This is the first of two complementary courses designed to bring interpretation knowledge and skills up to the professional level. Students are expected to apply the knowledge and skills acquired during the first-year interpretation courses to produce interpretations that would be of acceptable quality in a professional setting. Content on a wide range of topics and current events is interpreted, with emphasis placed on business, economics, science, technology, and other topics congruent with current market demand for interpretation in the language combination in question. Course assignments include readings and research on class topics, presentations, practice, graded exercises, and peer and self-assessment.

In consecutive interpretation, students prepare by researching topics before each session, with emphasis on sequential logic in notetaking and accurate terminology in delivery. Students continue to hone their skills by diagnosing and correcting problems at all stages from listening through delivery, while progressing to increasingly difficult and challenging material. In simultaneous interpretation, the techniques learned in the previous semester are consolidated, which enables students to polish their delivery and language register.
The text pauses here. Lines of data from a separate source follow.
(* ===== verification/MemVmInv.v ===== *)
(** * Page tables: the invariant and the specifications of the operations

    [uses s pid k a]: process [pid] keeps the page [a] as its root table, as a
    second-level table, or as a page of its own that it maps.  The invariant
    [inv_vm] says that every page is used in at most one way by at most one
    process, and that all entries have the form the code writes.  [aspace] is
    the abstraction: the address space of a process as a function from virtual
    page numbers to page table entries. *)

From stdpp Require Import gmap.
From S2P Require Import Prelude MemVm.

(** ** Entries *)

Definition frame (a : Z) : Prop := a mod 4096 = 0 ∧ 0 ≤ a < 2 ^ 32.
Definition leaf (pa : Z) : Z := pa / 4 + 223.
Definition tab (t : Z) : Z := t / 4 + 1.

Lemma lor_add x y n : 0 ≤ n → 0 ≤ y < 2 ^ n → Z.lor (x * 2 ^ n) y = x * 2 ^ n + y.
Proof.
  intros Hn Hy. symmetry. apply Z.add_nocarry_lor. apply Z.bits_inj'. intros m Hm.
  rewrite Z.land_spec, Z.bits_0. destruct (Z.lt_ge_cases m n).
  - by rewrite Z.mul_pow2_bits_low.
  - destruct (decide (y = 0)) as [->|]; [by rewrite Z.bits_0, andb_false_r|].
    rewrite (Z.bits_above_log2 y), andb_false_r; [done|lia|].
    apply Z.lt_le_trans with n; [|done]. apply Z.log2_lt_pow2; lia.
Qed.

Lemma land_page x : 0 ≤ x < 2 ^ 32 → Z.land x 0xfffff000 = x / 4096 * 4096.
Proof.
  intros Hx. change 0xfffff000 with (Z.ldiff (Z.ones 32) (Z.ones 12)).
  transitivity (Z.ldiff (Z.land x (Z.ones 32)) (Z.ones 12)).
  - apply Z.bits_inj'. intros m _. rewrite !Z.land_spec, !Z.ldiff_spec, !Z.land_spec.
    by rewrite andb_assoc.
  - rewrite Z.land_ones, Z.mod_small, Z.ldiff_ones_r by lia.
    by rewrite Z.shiftr_div_pow2, Z.shiftl_mul_pow2 by lia.
Qed.

Lemma land_low x n : 0 ≤ n → Z.land x (2 ^ n - 1) = x mod 2 ^ n.
Proof. intros. rewrite <-Z.land_ones by done. f_equal. rewrite Z.ones_equiv. lia. Qed.

Lemma next_table_eq k f : 0 ≤ k < 2 ^ 20 → 0 ≤ f < 1024 → next_table (k * 1024 + f) = k * 4096.
Proof.
  intros Hk Hf. unfold next_table, wrap32. rewrite Z.shiftl_mul_pow2 by lia.
  rewrite Z.mod_small by lia. rewrite land_page by lia. dlia.
Qed.

Lemma next_leaf a : frame a → next_table (leaf a) = a.
Proof.
  intros [Ha ?]. unfold leaf. replace (a / 4) with (a / 4096 * 1024) by dlia.
  rewrite next_table_eq by dlia. dlia.
Qed.
Lemma next_tab a : frame a → next_table (tab a) = a.
Proof.
  intros [Ha ?]. unfold tab. replace (a / 4) with (a / 4096 * 1024) by dlia.
  rewrite next_table_eq by dlia. dlia.
Qed.
Lemma table_entry_eq a : frame a → table_entry a = tab a.
Proof.
  intros [Ha ?]. unfold table_entry, tab, wrap32, FLAG_NEXT_LEVEL.
  rewrite Z.shiftr_div_pow2, Z.shiftl_mul_pow2 by lia.
  rewrite Z.mod_small by dlia. rewrite lor_add by lia. dlia.
Qed.
Lemma leaf_entry a : frame a → Z.lor (Z.shiftr a 2) LEAF_FLAG = leaf a.
Proof.
  intros [Ha ?]. unfold leaf. rewrite Z.shiftr_div_pow2 by lia.
  replace (a / 2 ^ 2) with (a / 4096 * 2 ^ 10) by dlia.
  change LEAF_FLAG with 223. rewrite lor_add by lia. dlia.
Qed.
Lemma leaf_pos a : frame a → 0 < leaf a.
Proof. unfold frame, leaf. dlia. Qed.
Lemma tab_pos a : frame a → 0 < tab a.
Proof. unfold frame, tab. dlia. Qed.
Lemma leaf_valid a : frame a → Z.land (leaf a) 1 = 1.
Proof. intros [??]. unfold leaf. rewrite (land_low _ 1) by lia. dlia. Qed.
Lemma tab_valid a : frame a → Z.land (tab a) 1 = 1.
Proof. intros [??]. unfold tab. rewrite (land_low _ 1) by lia. dlia. Qed.

Lemma page_frame a : is_page a → frame a.
Proof. unfold is_page, frame, PAGE_SIZE, APPS_PAGES_BASE, RAM_END. lia. Qed.
Lemma elt_eq p i : is_page p → 0 ≤ i < 1024 → elt p i = p + 4 * i.
Proof.
  unfold is_page, elt, wrap32, APPS_PAGES_BASE, RAM_END. intros. apply Z.mod_small. lia.
Qed.
Lemma in_page_elt a b i : is_page a → is_page b → 0 ≤ i < 1024 → in_page a (b + 4 * i) ↔ a = b.
Proof. unfold is_page, in_page, PAGE_SIZE. dlia. Qed.

(** ** The abstraction *)

Section view.
Context {P : Type}.
Implicit Types s : vm P.

Definition root_of s (pid : nat) (r : Z) : Prop :=
  pid_to_pagetable_base s !! pid = Some r ∧ r ≠ 0.

(** Entry [j] of second-level table [i]; 0 where there is no table. *)
Definition entry (m : memory) (r i j : Z) : Z :=
  let e := rd m (r + 4 * i) in if e =? 0 then 0 else rd m (next_table e + 4 * j).

Definition aspace s (pid : nat) (vpn : Z) : Z :=
  match pid_to_pagetable_base s !! pid with
  | Some r => if r =? 0 then 0 else entry (v_mem s) r (vpn / 1024) (vpn mod 1024)
  | None => 0
  end.

Inductive pslot := Root | Table (i : Z) | Data (i j : Z).

#[export] Instance pslot_eq_dec : EqDecision pslot.
Proof. solve_decision. Defined.

Definition idx (i : Z) : Prop := 0 ≤ i < 1024.

(** [pa], mapped at entry [j] of table [i], is a page of the process's own. *)
Definition private (pa i j : Z) : Prop := frees_page pa (i * 2 ^ 22 + j * 2 ^ 12) = true.

Inductive uses s (pid : nat) : pslot → Z → Prop :=
  | uses_root r : root_of s pid r → uses s pid Root r
  | uses_table r i e : root_of s pid r → idx i → rd (v_mem s) (r + 4 * i) = e → e ≠ 0 →
      uses s pid (Table i) (next_table e)
  | uses_data r i j e : root_of s pid r → idx i → idx j → entry (v_mem s) r i j = e → e ≠ 0 →
      private (next_table e) i j → uses s pid (Data i j) (next_table e).

End view.

Section inv.
Context {P : Type} `{PageAllocLaws P}.
Implicit Types s : vm P.

Record inv_vm s : Prop := {
  inv_base : length (pid_to_pagetable_base s) = 17%nat;
  inv_l1 pid r i : root_of s pid r → idx i →
    rd (v_mem s) (r + 4 * i) = 0 ∨ ∃ t, is_page t ∧ rd (v_mem s) (r + 4 * i) = tab t;
  inv_l2 pid i t j : uses s pid (Table i) t → idx j →
    rd (v_mem s) (t + 4 * j) = 0 ∨ ∃ pa, frame pa ∧ rd (v_mem s) (t + 4 * j) = leaf pa;
  inv_owned pid k a : uses s pid k a → is_page a ∧ a ∈ owned (v_alloc s);
  inv_inj pid k pid' k' a : uses s pid k a → uses s pid' k' a → pid = pid' ∧ k = k';
}.

Lemma rd_insert m a v x : rd (<[a := v]> m) x = if decide (x = a) then v else rd m x.
Proof.
  unfold rd. destruct (decide (x = a)) as [->|]; [by rewrite lookup_insert_eq|].
  by rewrite lookup_insert_ne.
Qed.

Lemma root_det s pid r r' : root_of s pid r → root_of s pid r' → r = r'.
Proof. intros [Hr _] [Hr' _]. congruence. Qed.

Lemma root_page s pid r : inv_vm s → root_of s pid r → is_page r ∧ r ∈ owned (v_alloc s).
Proof. intros I Hr. apply (inv_owned s I pid Root). by constructor. Qed.

Lemma l1_table s pid r i :
  inv_vm s → root_of s pid r → idx i → rd (v_mem s) (r + 4 * i) ≠ 0 →
  ∃ t, is_page t ∧ t ∈ owned (v_alloc s) ∧ rd (v_mem s) (r + 4 * i) = tab t ∧
       uses s pid (Table i) t.
Proof.
  intros I Hr Hi He. destruct (inv_l1 s I pid r i Hr Hi) as [?|(t & Ht & Et)]; [done|].
  assert (uses s pid (Table i) t) as Hu.
  { rewrite <-(next_tab t) by by apply page_frame. eapply uses_table; [done|done|done|congruence]. }
  exists t. split_and!; [done| |done|done]. by apply (inv_owned s I pid (Table i)).
Qed.

(** The table pages of [pid] read the same in [s'], and its root is the same. *)
Definition same_tables s s' (pid : nat) : Prop :=
  pid_to_pagetable_base s' !! pid = pid_to_pagetable_base s !! pid ∧
  ∀ k a i, uses s pid k a → (k = Root ∨ ∃ i', k = Table i') → idx i →
    rd (v_mem s') (a + 4 * i) = rd (v_mem s) (a + 4 * i).

Lemma same_l1 s s' pid r i :
  same_tables s s' pid → root_of s pid r → idx i →
  rd (v_mem s') (r + 4 * i) = rd (v_mem s) (r + 4 * i).
Proof. intros [_ Hm] Hr Hi. apply (Hm Root); [by constructor|by left|done]. Qed.

Lemma same_entry s s' pid r i j :
  inv_vm s → same_tables s s' pid → root_of s pid r → idx i → idx j →
  entry (v_mem s') r i j = entry (v_mem s) r i j.
Proof.
  intros I Hs Hr Hi Hj. unfold entry. rewrite (same_l1 s s' pid) by done. case_match eqn:E; [done|].
  apply Z.eqb_neq in E. destruct Hs as [_ Hm].
  apply (Hm (Table i)); [by eapply uses_table|by eauto|done].
Qed.

Lemma same_root s s' pid r : same_tables s s' pid → root_of s' pid r ↔ root_of s pid r.
Proof. intros [Hb _]. unfold root_of. by rewrite Hb. Qed.

Lemma same_uses s s' pid k a :
  inv_vm s → same_tables s s' pid → uses s' pid k a ↔ uses s pid k a.
Proof.
  intros I Hs. split.
  - intros [r Hr|r i e Hr Hi He ?|r i j e Hr Hi Hj He ??]; apply (same_root s s') in Hr; try done.
    + by constructor.
    + rewrite (same_l1 s s' pid) in He by done. by eapply uses_table.
    + rewrite (same_entry s s' pid) in He by done. by eapply uses_data.
  - intros [r Hr|r i e Hr Hi He ?|r i j e Hr Hi Hj He ??].
    + constructor. by apply (same_root s s').
    + eapply uses_table; [by apply (same_root s s')|done| |done]. by rewrite (same_l1 s s' pid).
    + eapply uses_data; [by apply (same_root s s')|done|done| |done|done].
      by rewrite (same_entry s s' pid).
Qed.

Definition vpn_ok (vpn : Z) : Prop := 0 ≤ vpn < 2 ^ 20.

Lemma vpn_idx vpn : vpn_ok vpn → idx (vpn / 1024) ∧ idx (vpn mod 1024).
Proof. unfold vpn_ok, idx. dlia. Qed.

Lemma same_aspace s s' pid vpn :
  inv_vm s → same_tables s s' pid → vpn_ok vpn → aspace s' pid vpn = aspace s pid vpn.
Proof.
  intros I Hs [??]%vpn_idx. pose proof Hs as [Hb _]. unfold aspace. rewrite Hb.
  case_match eqn:E; [|done]. case_match eqn:E'; [done|]. apply Z.eqb_neq in E'.
  by apply (same_entry s s' pid).
Qed.

(** A change of the used pages by one new page keeps pages in their place. *)
Lemma extend_inj s s' (p0 : nat) (k0 : pslot) (x0 : Z) :
  inv_vm s → owned (v_alloc s) ⊆ owned (v_alloc s') →
  (∀ p k x, uses s' p k x → uses s p k x ∨
     (p = p0 ∧ k = k0 ∧ x = x0 ∧ is_page x0 ∧ x0 ∈ owned (v_alloc s') ∧ ∀ p k, ¬ uses s p k x0)) →
  (∀ p k a, uses s' p k a → is_page a ∧ a ∈ owned (v_alloc s')) ∧
  (∀ p k p' k' a, uses s' p k a → uses s' p' k' a → p = p' ∧ k = k').
Proof.
  intros I Hsub Hx. split.
  - intros p k a [Hu|(_ & _ & -> & ? & ? & _)]%Hx; [|done].
    destruct (inv_owned s I p k a Hu). set_solver.
  - intros p k p' k' a Hu Hu'. apply Hx in Hu, Hu'.
    destruct Hu as [Hu|(? & ? & ? & _ & _ & Hn)], Hu' as [Hu'|(? & ? & ? & _ & _ & Hn')]; subst;
      [by apply (inv_inj s I p k p' k' a)|exfalso; by eapply Hn'|exfalso; by eapply Hn|done].
Qed.

(** A fresh, cleared page becomes the root of a process without one. *)
Record new_root s s' (pid : nat) (a : Z) : Prop := {
  nr_none : pid_to_pagetable_base s !! pid = Some 0;
  nr_page : is_page a ∧ a ∉ owned (v_alloc s);
  nr_owned : owned (v_alloc s') = {[a]} ∪ owned (v_alloc s);
  nr_base : pid_to_pagetable_base s' = <[pid := a]> (pid_to_pagetable_base s);
  nr_zero x : in_page a x → rd (v_mem s') x = 0;
  nr_mem x : ¬ in_page a x → rd (v_mem s') x = rd (v_mem s) x;
}.

(** A fresh, cleared page becomes second-level table [i] of [pid]. *)
Record new_table s s' (pid : nat) (r i a : Z) : Prop := {
  nt_root : root_of s pid r ∧ idx i;
  nt_none : rd (v_mem s) (r + 4 * i) = 0;
  nt_page : is_page a ∧ a ∉ owned (v_alloc s);
  nt_owned : owned (v_alloc s') = {[a]} ∪ owned (v_alloc s);
  nt_base : pid_to_pagetable_base s' = pid_to_pagetable_base s;
  nt_entry : rd (v_mem s') (r + 4 * i) = tab a;
  nt_zero x : in_page a x → rd (v_mem s') x = 0;
  nt_mem x : ¬ in_page a x → x ≠ r + 4 * i → rd (v_mem s') x = rd (v_mem s) x;
}.

(** Entry [j] of table [i] of [pid], at [t], is set to map [pa]. *)
Record new_leaf s s' (pid : nat) (i j t pa : Z) : Prop := {
  nl_table : uses s pid (Table i) t ∧ idx j;
  nl_none : rd (v_mem s) (t + 4 * j) = 0;
  nl_frame : frame pa;
  nl_owned : v_alloc s' = v_alloc s;
  nl_base : pid_to_pagetable_base s' = pid_to_pagetable_base s;
  nl_entry : rd (v_mem s') (t + 4 * j) = leaf pa;
  nl_mem x : x ≠ t + 4 * j → rd (v_mem s') x = rd (v_mem s) x;
  nl_free : private pa i j → is_page pa ∧ pa ∈ owned (v_alloc s) ∧ ∀ p k, ¬ uses s p k pa;
}.

Lemma fresh_elt s p k b a i :
  inv_vm s → uses s p k b → is_page a → a ∉ owned (v_alloc s) → idx i → ¬ in_page a (b + 4 * i).
Proof.
  intros I Hu Ha Hn Hi Hin. destruct (inv_owned s I p k b Hu) as [Hb Ho].
  apply (in_page_elt a b i Ha Hb Hi) in Hin. by subst.
Qed.

Lemma no_uses s pid k x : pid_to_pagetable_base s !! pid = Some 0 → ¬ uses s pid k x.
Proof. intros H0' [r [? ?]|r i e [? ?]|r i j e [? ?]]; congruence. Qed.

Lemma new_root_same s s' pid a p :
  inv_vm s → new_root s s' pid a → p ≠ pid → same_tables s s' p.
Proof.
  intros I [H1 [H2 H2'] H3 H4 H5 H6] Hp. split; [by rewrite H4, list_lookup_insert_ne|].
  intros k b i Hu _ Hi. apply H6. by eapply fresh_elt.
Qed.

Lemma new_root_root s s' pid a : inv_vm s → new_root s s' pid a → root_of s' pid a.
Proof.
  intros I [H1 [H2 H2'] H3 H4 H5 H6]. split.
  - rewrite H4. apply list_lookup_insert_eq. by eapply lookup_lt_Some.
  - unfold is_page, APPS_PAGES_BASE in H2. lia.
Qed.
Focuses on nuance of meaning, accuracy of interpretation, research and preparation for conferences, and glossary development. Special attention is given to maintaining concentration while under significant psychological stress. Students learn to recognize SL discourse patterns and render them effectively in TL.

At the end of the course, students are able to interpret difficult passages that are derived from professional settings. In consecutive, students are able to interpret passages up to several paragraphs in length. In simultaneous interpretation, students are able to interpret passages that are between fifteen and twenty minutes in length. The frequency, nature, and structure of course assignments and examinations are at the discretion of the instructor(s) of record.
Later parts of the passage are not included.